Aber wir hatten einige sehr interessante Streit-, nein, Zwiegespräche, wobei er natürlich das große Wort führt. Wer hätte gedacht, daß ich mich nach so vielen Jahren als Ingenieur noch einmal mit Philosophie beschäftigen würde? Vielleicht mußte ich das eine erst durchleben, um das andere schätzen zu können. Wie er mich wohl beurteilen würde, wenn ich sein Schüler wäre?
Gestern habe ich folgenden Ansatz ausprobiert, nur um zu sehen, wie er reagierte. Vielleicht ist die Argumentation sogar neu, obwohl ich das eher bezweifle. Ich dachte, es interessiert dich vielleicht – würde gerne hören, was du dazu zu sagen hast. Hier nun unsere Diskussion – MISS PRINGLE – KOPIE AUDIO 94.

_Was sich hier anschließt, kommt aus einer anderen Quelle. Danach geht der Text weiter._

(** ** Instances *)

Lemma visible_returns_witness :
  (Forall supported (default [] (visibility private_declaration))
   /\ default_supported sample_service (uri private_declaration) public_config)
  /\ returns (visible 3 sample_service function (sample_id "b" "y") public_config
                private_declaration).
Proof.
  assert (Hrules : Forall supported (default [] (visibility private_declaration))).
  { repeat constructor. by eexists. }
  assert (Hdefault : default_supported sample_service (uri private_declaration)
                       public_config).
  { repeat constructor. by eexists. }
  split; [done |].
  exact (visible_returns 0 sample_service function (sample_id "b" "y") public_config
           private_declaration Hrules Hdefault).
Defined.

Lemma getCacheForID_getCompletions_witness :
  (wf_cache (cache sample_service)
   /\ Forall (fun l => (l < length shared_store)%nat) (cache_locs (cache sample_service))
   /\ Forall (fun p => returns (visible 3 sample_service function (sample_id "a" "x")
                               public_config p))
        (tested_positions (deref_cache shared_store (cache sample_service))))
  /\ exists ans st' log,
       getCacheForID 3 sample_service function (sample_id "a" "x") public_config
         shared_store = Ok (ans, st') log
       /\ map label (getCompletions ans (file_type function) 0 0) = ["a:x"].
Proof.
  assert (Hwf : wf_cache (cache sample_service)) by by_evaluation.
  assert (Hvalid : Forall (fun l => (l < length shared_store)%nat)
                     (cache_locs (cache sample_service)))
    by by_evaluation.
  assert (Htested : Forall (fun p => returns (visible 3 sample_service function
                                                (sample_id "a" "x") public_config p))
                      (tested_positions (deref_cache shared_store (cache sample_service))))
    by by_evaluation.
  split; [done |].
  destruct (getCacheForID_getCompletions 3 sample_service function (sample_id "a" "x")
              public_config shared_store (file_type function) 0 0 Hwf Hvalid Htested)
    as (ans & st' & log & Hres & Heq & _).
  exists ans, st', log. split; [done |]. by rewrite Heq.
Defined.

(** * The heap of objects: frames, [rfdc] and [getCacheForID] *)

(** ** The graph of objects *)

Lemma lookup_total_of_lookup {A} `{Inhabited A} (l l' : list A) i :
  l' !! i = l !! i -> l' !!! i = l !!! i.
Proof. intros Heq. by rewrite !list_lookup_total_alt, Heq. Qed.

Section HeapFrame.
Import Heap.
Implicit Types (hp : Heap) (a : Addr) (F : list Addr).


Lemma agree_sub F F' hp hp' : F' ⊆ F -> agree F hp hp' -> agree F' hp hp'.
Proof. intros Hsub Hagree a Ha. apply Hagree, Hsub, Ha. Qed.

Lemma agree_cons a F hp hp' :
  agree (a :: F) hp hp' -> object_at hp' a = object_at hp a /\ agree F hp hp'.
Proof.
  intros Hagree. split; [apply Hagree, list_elem_of_here |].
  intros b Hb. by apply Hagree, list_elem_of_further.
Qed.

Lemma agree_app F1 F2 hp hp' :
  agree (F1 ++ F2) hp hp' -> agree F1 hp hp' /\ agree F2 hp hp'.
Proof.
  intros Hagree. split; intros b Hb; apply Hagree, elem_of_app; auto.
Qed.

Lemma agree_bind {A} (f : A -> list Addr) (l : list A) x hp hp' :
  x ∈ l -> agree (l ≫= f) hp hp' -> agree (f x) hp hp'.
Proof.
  intros Hx Hagree b Hb. apply Hagree, list_elem_of_bind. eauto.
Qed.

Lemma object_at_caches hp hp' i :
  object_at hp' (Caches, i) = object_at hp (Caches, i) ->
  caches hp' !! i = caches hp !! i.
Proof.
  unfold object_at. simpl.
  destruct (caches hp' !! i), (caches hp !! i); simpl; congruence.
Qed.

Lemma object_at_categories hp hp' i :
  object_at hp' (Categories, i) = object_at hp (Categories, i) ->
  categories hp' !! i = categories hp !! i.
Proof.
  unfold object_at. simpl.
  destruct (categories hp' !! i), (categories hp !! i); simpl; congruence.
Qed.

Lemma object_at_units hp hp' i :
  object_at hp' (Units, i) = object_at hp (Units, i) ->
  units hp' !! i = units hp !! i.
Proof.
  unfold object_at. simpl.
  destruct (units hp' !! i), (units hp !! i); simpl; congruence.
Qed.

Lemma object_at_arrays hp hp' i :
  object_at hp' (Arrays, i) = object_at hp (Arrays, i) ->
  arrays hp' !! i = arrays hp !! i.
Proof.
  unfold object_at. simpl.
  destruct (arrays hp' !! i), (arrays hp !! i); simpl; congruence.
Qed.

Lemma object_at_positions hp hp' i :
  object_at hp' (Positions, i) = object_at hp (Positions, i) ->
  positions hp' !! i = positions hp !! i.
Proof.
  unfold object_at. simpl.
  destruct (positions hp' !! i), (positions hp !! i); simpl; congruence.
Qed.

Lemma object_at_rule_arrays hp hp' i :
  object_at hp' (RuleArrays, i) = object_at hp (RuleArrays, i) ->
  rule_arrays hp' !! i = rule_arrays hp !! i.
Proof.
  unfold object_at. simpl.
  destruct (rule_arrays hp' !! i), (rule_arrays hp !! i); simpl; congruence.
Qed.

Lemma object_at_rules hp hp' i :
  object_at hp' (RuleObjects, i) = object_at hp (RuleObjects, i) ->
  rules hp' !! i = rules hp !! i.
Proof.
  unfold object_at. simpl.
  destruct (rules hp' !! i), (rules hp !! i); simpl; congruence.
Qed.

Lemma object_at_scopes hp hp' i :
  object_at hp' (Scopes, i) = object_at hp (Scopes, i) ->
  scopes hp' !! i = scopes hp !! i.
Proof.
  unfold object_at. simpl.
  destruct (scopes hp' !! i), (scopes hp !! i); simpl; congruence.
Qed.


Lemma framed_bind {A} (decode : Heap -> nat -> A) reach (l : list nat) hp hp' :
  framed decode reach ->
  agree (l ≫= reach hp) hp hp' ->
  l ≫= reach hp' = l ≫= reach hp /\ map (decode hp') l = map (decode hp) l.
Proof.
  intros Hframed. induction l as [|r l IH]; csimpl; [done |].
  intros [Hr Hl]%agree_app. destruct (Hframed hp hp' r Hr) as [-> ->].
  destruct (IH Hl) as [-> ->]. done.
Qed.

Lemma framed_rule :
  framed (fun hp v => rules hp !!! v) (fun hp v => [(RuleObjects, v)]).
Proof.
  intros hp hp' v [Hv _]%agree_cons. split; [done |].
  by apply lookup_total_of_lookup, object_at_rules.
Qed.

Lemma bind_singleton {A B} (f : A -> B) (l : list A) : l ≫= (fun x => [f x]) = map f l.
Proof. induction l as [|x l IH]; csimpl; [done |]. by rewrite IH. Qed.

Lemma framed_rules : framed decode_rules reach_rules.
Proof.
  intros hp hp' r. unfold reach_rules, decode_rules.
  intros [Hr Hvs]%agree_cons.
  rewrite (lookup_total_of_lookup _ _ _ (object_at_rule_arrays _ _ _ Hr)).
  split; [done |].
  rewrite <- bind_singleton in Hvs.
  by destruct (framed_bind _ _ _ hp hp' framed_rule Hvs) as [_ ->].
Qed.

Lemma framed_scope :
  framed (fun hp s => scopes hp !!! s) (fun hp s => [(Scopes, s)]).
Proof.
  intros hp hp' v [Hv _]%agree_cons. split; [done |].
  by apply lookup_total_of_lookup, object_at_scopes.
Qed.

Lemma framed_option {A} (decode : Heap -> nat -> A) reach (o : option nat) hp hp' :
  framed decode reach ->
  agree (option_list o ≫= reach hp) hp hp' ->
  option_list o ≫= reach hp' = option_list o ≫= reach hp
  /\ decode hp' <$> o = decode hp <$> o.
Proof.
  intros Hframed Hagree.
  destruct (framed_bind _ _ _ hp hp' Hframed Hagree) as [Hreach Hdecode].
  split; [done |]. destruct o as [r|]; [|done]. simpl in *. congruence.
Qed.

Lemma framed_position : framed decode_position reach_position.
Proof.
  intros hp hp' p. unfold reach_position, decode_position.
  intros [Hp [Hv Hs]%agree_app]%agree_cons.
  rewrite (lookup_total_of_lookup _ _ _ (object_at_positions _ _ _ Hp)).
  destruct (framed_option _ _ _ hp hp' framed_rules Hv) as [-> ->].
  rewrite <- bind_singleton in Hs.
  destruct (framed_option _ _ _ hp hp' framed_scope Hs) as [_ ->]. done.
Qed.

Lemma framed_array : framed decode_array reach_array.
Proof.
  intros hp hp' a. unfold reach_array, decode_array.
  intros [Ha Hps]%agree_cons.
  rewrite (lookup_total_of_lookup _ _ _ (object_at_arrays _ _ _ Ha)).
  by destruct (framed_bind _ _ _ hp hp' framed_position Hps) as [-> ->].
Qed.

Lemma framed_unit : framed decode_unit reach_unit.
Proof.
  intros hp hp' u. unfold reach_unit, decode_unit, unit_arrays.
  intros [Hu Has]%agree_cons.
  rewrite (lookup_total_of_lookup _ _ _ (object_at_units _ _ _ Hu)).
  destruct (framed_bind _ _ _ hp hp' framed_array Has) as [-> Hdecode].
  split; [done |]. rewrite !map_app in Hdecode.
  destruct (unit_dcl (units hp !!! u)), (unit_def (units hp !!! u)),
    (unit_ref (units hp !!! u)); simpl in *; congruence.
Qed.

Lemma map_values_ext_refs {K A} (g g' : nat -> A) (cell : Obj K nat) :
  map g' cell.*2 = map g cell.*2 -> map_values g' cell = map_values g cell.
Proof.
  induction cell as [|[k r] cell IH]; [done |]. csimpl.
  intros [= Hr Hcell]. by rewrite Hr, IH.
Qed.

Lemma framed_category : framed decode_category reach_category.
Proof.
  intros hp hp' c. unfold reach_category, decode_category.
  intros [Hc Hus]%agree_cons.
  rewrite (lookup_total_of_lookup _ _ _ (object_at_categories _ _ _ Hc)).
  destruct (framed_bind _ _ _ hp hp' framed_unit Hus) as [-> Hdecode].
  split; [done |]. by apply map_values_ext_refs.
Qed.

Lemma framed_cache : framed decode_cache reach_cache.
Proof.
  intros hp hp' r. unfold reach_cache, decode_cache.
  intros [Hr Hcs]%agree_cons.
  rewrite (lookup_total_of_lookup _ _ _ (object_at_caches _ _ _ Hr)).
  destruct (framed_bind _ _ _ hp hp' framed_category Hcs) as [-> Hdecode].
  split; [done |]. by apply map_values_ext_refs.
Qed.
End HeapFrame.

Section HeapAlloc.
Import Heap.
Implicit Types (hp : Heap) (a : Addr) (F : list Addr).



Lemma extends_refl hp : extends hp hp.
Proof. by split. Qed.

Lemma extends_trans hp1 hp2 hp3 : extends hp1 hp2 -> extends hp2 hp3 -> extends hp1 hp3.
Proof.
  intros [Hs1 Ho1] [Hs2 Ho2]. split.
  - intros s. specialize (Hs1 s). specialize (Hs2 s). lia.
  - intros a Ha. rewrite Ho2, Ho1; [done | done |].
    unfold live in *. specialize (Hs1 a.1). lia.
Qed.

Lemma extends_agree hp hp' F : extends hp hp' -> Forall (live hp) F -> agree F hp hp'.
Proof.
  intros [_ Ho] Hlive a Ha. rewrite Forall_forall in Hlive. auto.
Qed.

Lemma created_live hp hp' F : created hp hp' F -> Forall (live hp') F.
Proof.
  intros Hcreated. eapply Forall_impl; [exact Hcreated |].
  intros a Ha. unfold live. simpl in Ha. lia.
Qed.

Lemma created_mono hp0 hp1 hp2 hp3 F :
  extends hp0 hp1 -> extends hp2 hp3 -> created hp1 hp2 F -> created hp0 hp3 F.
Proof.
  intros [Hs1 _] [Hs2 _] Hcreated. eapply Forall_impl; [exact Hcreated |].
  intros a Ha. simpl in Ha.
  specialize (Hs1 a.1). specialize (Hs2 a.1). lia.
Qed.

Lemma created_app hp hp' F1 F2 :
  created hp hp' (F1 ++ F2) <-> created hp hp' F1 /\ created hp hp' F2.
Proof. apply Forall_app. Qed.

(** Objects made one after the other are different objects. *)
Lemma created_disjoint hp1 hp2 hp3 F1 F2 a :
  created hp1 hp2 F1 -> created hp2 hp3 F2 -> a ∈ F1 -> a ∉ F2.
Proof.
  unfold created. rewrite !Forall_forall. intros H1 H2 Ha1 Ha2.
  specialize (H1 a Ha1). specialize (H2 a Ha2). lia.
Qed.

Ltac solve_push :=
  split;
  [ intros []; simpl; rewrite ?length_app; simpl; lia
  | intros [[] i]; unfold live, object_at; simpl; intros Hi; try done;
    by rewrite lookup_app_l ].

Lemma extends_push_caches hp o : extends hp (with_caches (caches hp ++ [o]) hp).
Proof. solve_push. Qed.
Lemma extends_push_categories hp o :
  extends hp (with_categories (categories hp ++ [o]) hp).
Proof. solve_push. Qed.
Lemma extends_push_units hp o : extends hp (with_units (units hp ++ [o]) hp).
Proof. solve_push. Qed.
Lemma extends_push_arrays hp o : extends hp (with_arrays (arrays hp ++ [o]) hp).
Proof. solve_push. Qed.
Lemma extends_push_positions hp o :
  extends hp (with_positions (positions hp ++ [o]) hp).
Proof. solve_push. Qed.
Lemma extends_push_rule_arrays hp o :
  extends hp (with_rule_arrays (rule_arrays hp ++ [o]) hp).
Proof. solve_push. Qed.
Lemma extends_push_rules hp o : extends hp (with_rules (rules hp ++ [o]) hp).
Proof. solve_push. Qed.
Lemma extends_push_scopes hp o : extends hp (with_scopes (scopes hp ++ [o]) hp).
Proof. solve_push. Qed.


Lemma framed_extends {A} (decode : Heap -> nat -> A) reach hp hp' hp'' r :
  framed decode reach ->
  created hp hp' (reach hp' r) -> extends hp' hp'' ->
  reach hp'' r = reach hp' r /\ decode hp'' r = decode hp' r.
Proof.
  intros Hframed Hcreated Hext. apply Hframed.
  by eapply extends_agree, created_live.
Qed.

»Ted, Sie werden mir gewiß nicht abstreiten, daß die großen Kunstwerke der Menschheit in den meisten Fällen von religiöser Frömmigkeit inspiriert wurden: Ist das kein Beweis?«
»Sicher – aber ein Beweis, an dem ein wahrer Gläubiger nicht viel Freude hätte! Von Zeit zu Zeit stellen die Menschen Listen der größten, wichtigsten und besten Dinge auf – das war sicher auch zu ihrer Zeit schon sehr beliebt.«
»Selbstverständlich.«
»Nun, man hat das auch mit Kunstwerken versucht, und einige dieser Listen haben eine gewisse Berühmtheit erlangt. Natürlich können sie keine absoluten – ewigen – Wertmaßstäbe setzen, aber sie sind doch interessant und zeigen, wie sich der Geschmack von Epoche zu Epoche wandelt.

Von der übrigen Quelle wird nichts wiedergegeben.